Latitude: 51.483 / 51°28'58"N
Longitude: -0.1892 / 0°11'21"W
OS Eastings: 525836
OS Northings: 177556
OS Grid: TQ258775
Mapcode National: GBR 1Q.QK
Mapcode Global: VHGQY.NZVJ
Plus Code: 9C3XFRM6+58
Entry Name: Tomb of Percy Lambert, Brompton Cemetery
Listing Date: 21 December 2011
Grade: II
Source: Historic England
Source ID: 1403350
ID on this website: 101403350
Location: Brompton Cemetery, West Brompton, Kensington and Chelsea, London, SW10
County: London
District: Kensington and Chelsea
Electoral Ward/Division: Redcliffe
Parish: Non Civil Parish
Built-Up Area: Kensington and Chelsea
Traditional County: Middlesex
Lieutenancy Area (Ceremonial County): Greater London
Church of England Parish: St Luke, South Kensington
Church of England Diocese: London
Tagged with: Tomb
Monument to Percy Lambert, c.1914
MATERIALS: Marble with leaded lettering
A broken column with a bay leaf garland stands atop a three-stage pedestal, whose cubic middle stage is carved with a motor car wheel with broken spokes and air valve. Dedications to Lambert's immediate family are applied to the vertical sides of the cube and plinths. The epitaphs on the plinths to Lambert read, from top to bottom: 'A modest friend, a fine gentleman / and a thorough sportsman; The first man to cover one hundred miles in one hour / killed by accident at Brooklands motor racing track / whilst attempting further records October 31st 1913.'
Percy Lambert (1881-1913), son of Charles and Sarah, worked in the motor trade with his brother Harold Charles Lambert. He first raced at Brooklands in Surrey in 1910 and was a popular driver, winning several races. Brooklands was the world's first purpose-built motor racing circuit, and staged the first official race in 1907. Lambert was the first person to set the record for driving one hundred miles in an hour on 15 February 1913 at Brooklands. A few months later, having promised his fiancée it would be his last attempt, he was killed trying to beat the record after a rear tyre disintegrated; the wheel with the broken spokes on his memorial aptly symbolises the tragedy.
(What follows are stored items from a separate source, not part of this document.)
(** source: internal/core/site/operations.go:64-79 (verifySiteHealth, remote) *)
Fixpoint probe_remote (n : nat) (domain : string) (lastStatus : Z) (lastErr : option error) : site_prog () :=
  match n with
  | 0 => let msg := "health check failed for " ++ domain ++ ": received HTTP " ++ itoa lastStatus in
         Ret (Err match lastErr with
                  | Some e => Wrapped msg e
                  | None => Plain (msg ++ ": %!w(<nil>)")
                  end)
  | S n' =>
      let! (status, err) := call (SiteHTTPProbe domain) in
      if match err with None => acceptedHealthStatus status | Some _ => false end then Ret (Ok ())
      else
        let! done := call WaitOrDone in
        match done with
        | Some e => Ret (Err e)
        | None => probe_remote n' domain status err
        end
  end.

(** source: internal/core/site/operations.go:81-105 (verifySiteHealth, local) *)
Fixpoint probe_local (n : nat) (domain stdout stderr : string) (err : option error) : site_prog () :=
  match n with
  | 0 => Ret (Err match err with
                  | Some e => Wrapped "health check execution failed" e
                  | None => Plain ("health check failed for " ++ domain ++ ": received HTTP " ++ stdout ++
                                   ". Error: " ++ stderr)
                  end)
  | S n' =>
      let! (exitCode, stdout, stderr, err) := call (CommandExecute "curl" (curl_args domain)) in
      if match err with None => (exitCode =? 0)%Z && accepted_stdout stdout | Some _ => false end
      then Ret (Ok ())
      else
        let! done := call WaitOrDone in
        match done with
        | Some e => Ret (Err e)
        | None => probe_local n' domain stdout stderr err
        end
  end.

(** source: internal/core/site/operations.go:48-106 (verifySiteHealth): the first
    primary domain, or the first domain; without domains the index panics *)
Definition verifySiteHealth (site : Site) : site_prog () :=
  match Domains site with
  | [] => Call Panic (fun never : Empty_set => match never with end)
  | d :: _ =>
      let domain := default (d_Domain d) (primary_of (Domains site)) in
      if remote svc then probe_remote 10 domain 0 None else probe_local 10 domain "" "" None
  end.

(** ** Creation *)

Definition internal (msg : string) (e : error) : error := AppErrors.App (Internal msg e).

Definition set_version (v : option string) (r : CreateRequest) : CreateRequest := {|
  c_Name := c_Name r; c_Domain := c_Domain r; c_ModuleID := c_ModuleID r; c_RootPath := c_RootPath r;
  c_AppType := c_AppType r; c_AppVersion := v; c_ProxyTarget := c_ProxyTarget r;
  c_SSLEnabled := c_SSLEnabled r; c_SSLProvider := c_SSLProvider r; c_SSLCert := c_SSLCert r;
  c_SSLKey := c_SSLKey r; c_ProxyEnabled := c_ProxyEnabled r; c_ProxyHost := c_ProxyHost r;
  c_ProxyPort := c_ProxyPort r |}.

(** source: internal/core/site/service.go:254-267 (applyDefaultPHP) *)
Definition applyDefaultPHP (req : CreateRequest) : site_prog CreateRequest :=
  if negb (String.eqb (c_AppType req) "php")
     || match c_AppVersion req with Some v => negb (String.eqb (trim_space v) "") | None => false end
     || negb (has_settings svc)
  then Ret (Ok req)
  else
    wrap! (internal "failed to resolve the default PHP version") of value :=
      call (SettingGet "core.default_php") in
    let value := trim_space value in
    Ret (Ok (if String.eqb value "" then req else set_version (Some value) req)).

(** What validation leaves of a request. *)
Record checked := {
  k_root : string; k_version : option string; k_cert : option string; k_key : option string;
  k_host : option string;
}.

(** source: internal/core/site/service.go:93-111 (Create, validation) *)
Definition check_request (req : CreateRequest) : result error checked :=
  validateDomain (c_Domain req) ;?
  let? rootPath := normalizeRootPath (c_RootPath req) in
  let? version := match validatePHPVersion (c_AppVersion req) with
                  | Ok v => Ok v
                  | Err e => if String.eqb (c_AppType req) "php" then Err e else Ok (c_AppVersion req)
                  end in
  fail_if (String.eqb (c_ModuleID req) "") (InvalidInput "module_id is required") ;?
  let? (cert, key) := validateSSL (c_SSLEnabled req) (c_SSLCert req) (c_SSLKey req) in
  let? host := validateProxy (c_ProxyEnabled req) (c_ProxyHost req) (c_ProxyPort req) in
  Ok {| k_root := rootPath; k_version := version; k_cert := cert; k_key := key; k_host := host |}.

(** source: internal/core/site/service.go:143-158 (Create, the SSL record) *)
Definition new_ssl (req : CreateRequest) (k : checked) : SSL := {|
  ssl_ID := ""; ssl_SiteID := "";
  Provider := match c_SSLProvider req with
              | Some p => if String.eqb p "" then
                            if match k_cert k with Some c => has_prefix c "/etc/letsencrypt" | None => false end
                            then "certbot" else "custom"
                          else p
              | None => if match k_cert k with Some c => has_prefix c "/etc/letsencrypt" | None => false end
                        then "certbot" else "custom"
              end;
  CertPath := k_cert k; KeyPath := k_key k; ForceHTTPS := false; AutoRenew := true; ssl_ExpiresAt := None |}.

(** source: internal/core/site/service.go:116-158 (Create, the site) *)
Definition new_site (req : CreateRequest) (k : checked) (userID : string) : Site * heap :=
  ({| ID := ""; Name := c_Name req; ModuleID := c_ModuleID req; RootPath := k_root k;
      State_ := StateActive; OwnerID := Some userID;
      Domains := [{| d_ID := ""; d_SiteID := ""; d_Domain := to_lower (trim_space (c_Domain req));
                     d_Type := DomainPrimary |}];
      App_ := {| a_SiteID := ""; AppType := c_AppType req; AppVersion := k_version k;
                 ProxyTarget := c_ProxyTarget req; CustomConfig := None |};
      SSL_ := if c_SSLEnabled req then Some 0 else None;
      ProxyEnabled := c_ProxyEnabled req;
      ProxyHost := if c_ProxyEnabled req then default "127.0.0.1" (k_host k) else "";
      ProxyPort := if c_ProxyEnabled req then default 0%Z (c_ProxyPort req) else 0%Z |},
   if c_SSLEnabled req then {[0 := new_ssl req k]} else empty).

Definition drop_ssl (s : Site) : Site := {|
  ID := ID s; Name := Name s; ModuleID := ModuleID s; RootPath := RootPath s; State_ := State_ s;
  OwnerID := OwnerID s; Domains := Domains s; App_ := App_ s; SSL_ := None;
  ProxyEnabled := ProxyEnabled s; ProxyHost := ProxyHost s; ProxyPort := ProxyPort s |}.

(** source: internal/core/site/service.go:160-192 (Create, the document root) *)
Definition prepare_root (root : string) : site_prog () :=
  wrap! (internal "failed to create site root directory") of _ :=
    (if remote svc then call (SiteRootPrepare root) else call (DirCreate root 493)) in
  let! provider := call WebUser in
  if remote svc then Ret (Ok ())
  else match provider with
  | Err _ => Ret (Ok ())
  | Ok web =>
      let! account := call (UserLookup web) in
      match account with
      | Err e => ignore! (call (FileDelete root)) in Ret (Err (internal "failed to resolve the OS web user" e))
      | Ok (uid, gid) =>
          match atoi uid, atoi gid with
          | Some uid, Some gid =>
              let! r := call (FileChown root uid gid) in
              match r with
              | Err e => ignore! (call (FileDelete root)) in
                         Ret (Err (internal "failed to assign site root ownership" e))
              | Ok _ => Ret (Ok ())
              end
          | _, _ => ignore! (call (FileDelete root)) in
                    Ret (Err (internal "invalid OS web user identity" (Plain "strconv.Atoi")))
          end
      end
  end.

Definition ssl_of (h : heap) (s : Site) : option SSL := SSL_ s ≫= fun a => h !! a.

Definition needs_certbot (h : heap) (s : Site) : bool :=
  match ssl_of h s with Some ssl => String.eqb (Provider ssl) "certbot" | None => false end.

(** An error that is itself an [AppError] is returned as it is, another one wrapped. *)
Definition certificate_error (e : error) : error :=
  match e with AppErrors.App _ => e | _ => internal "failed to obtain SSL certificate" e end.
Brompton Cemetery was one of the 'magnificent seven' privately-run burial grounds established in the 1830s and 1840s to relieve pressure on London's overcrowded churchyards. It was laid out in 1839-1844 to designs by the architect Benjamin B Baud, who devised a classical landscape of axial drives and vistas with rond-points at the intersections marked by mausolea or ornamental planting, the latter devised by Isaac Finnemore with advice from J C Loudon. The main Ceremonial Way culminates in a dramatic architectural ensemble recalling Bernini's piazza in front of St Peter's in Rome, with flanking colonnades curving outwards to form a Great Circle, closed at its southern end in a domed Anglican chapel (the planned Catholic and Nonconformist chapels were omitted for financial reasons). The cemetery, never a commercial success, was compulsorily purchased by the General Board of Health in the early 1850s, and has remained in state ownership ever since.
* Historic interest: commemorates Percey Lambert who broke speed records in the earliest years of motor racing at Brooklands, the world's first racing circuit, and poignantly recalls the ultimate dangers of the sport
* Design interest: the monument with its broken car wheel clearly refers to Lambert's occupation as well as to the manner of his deat
* Group value: with other listed tombs in the Grade I-registered Brompton Cemetery.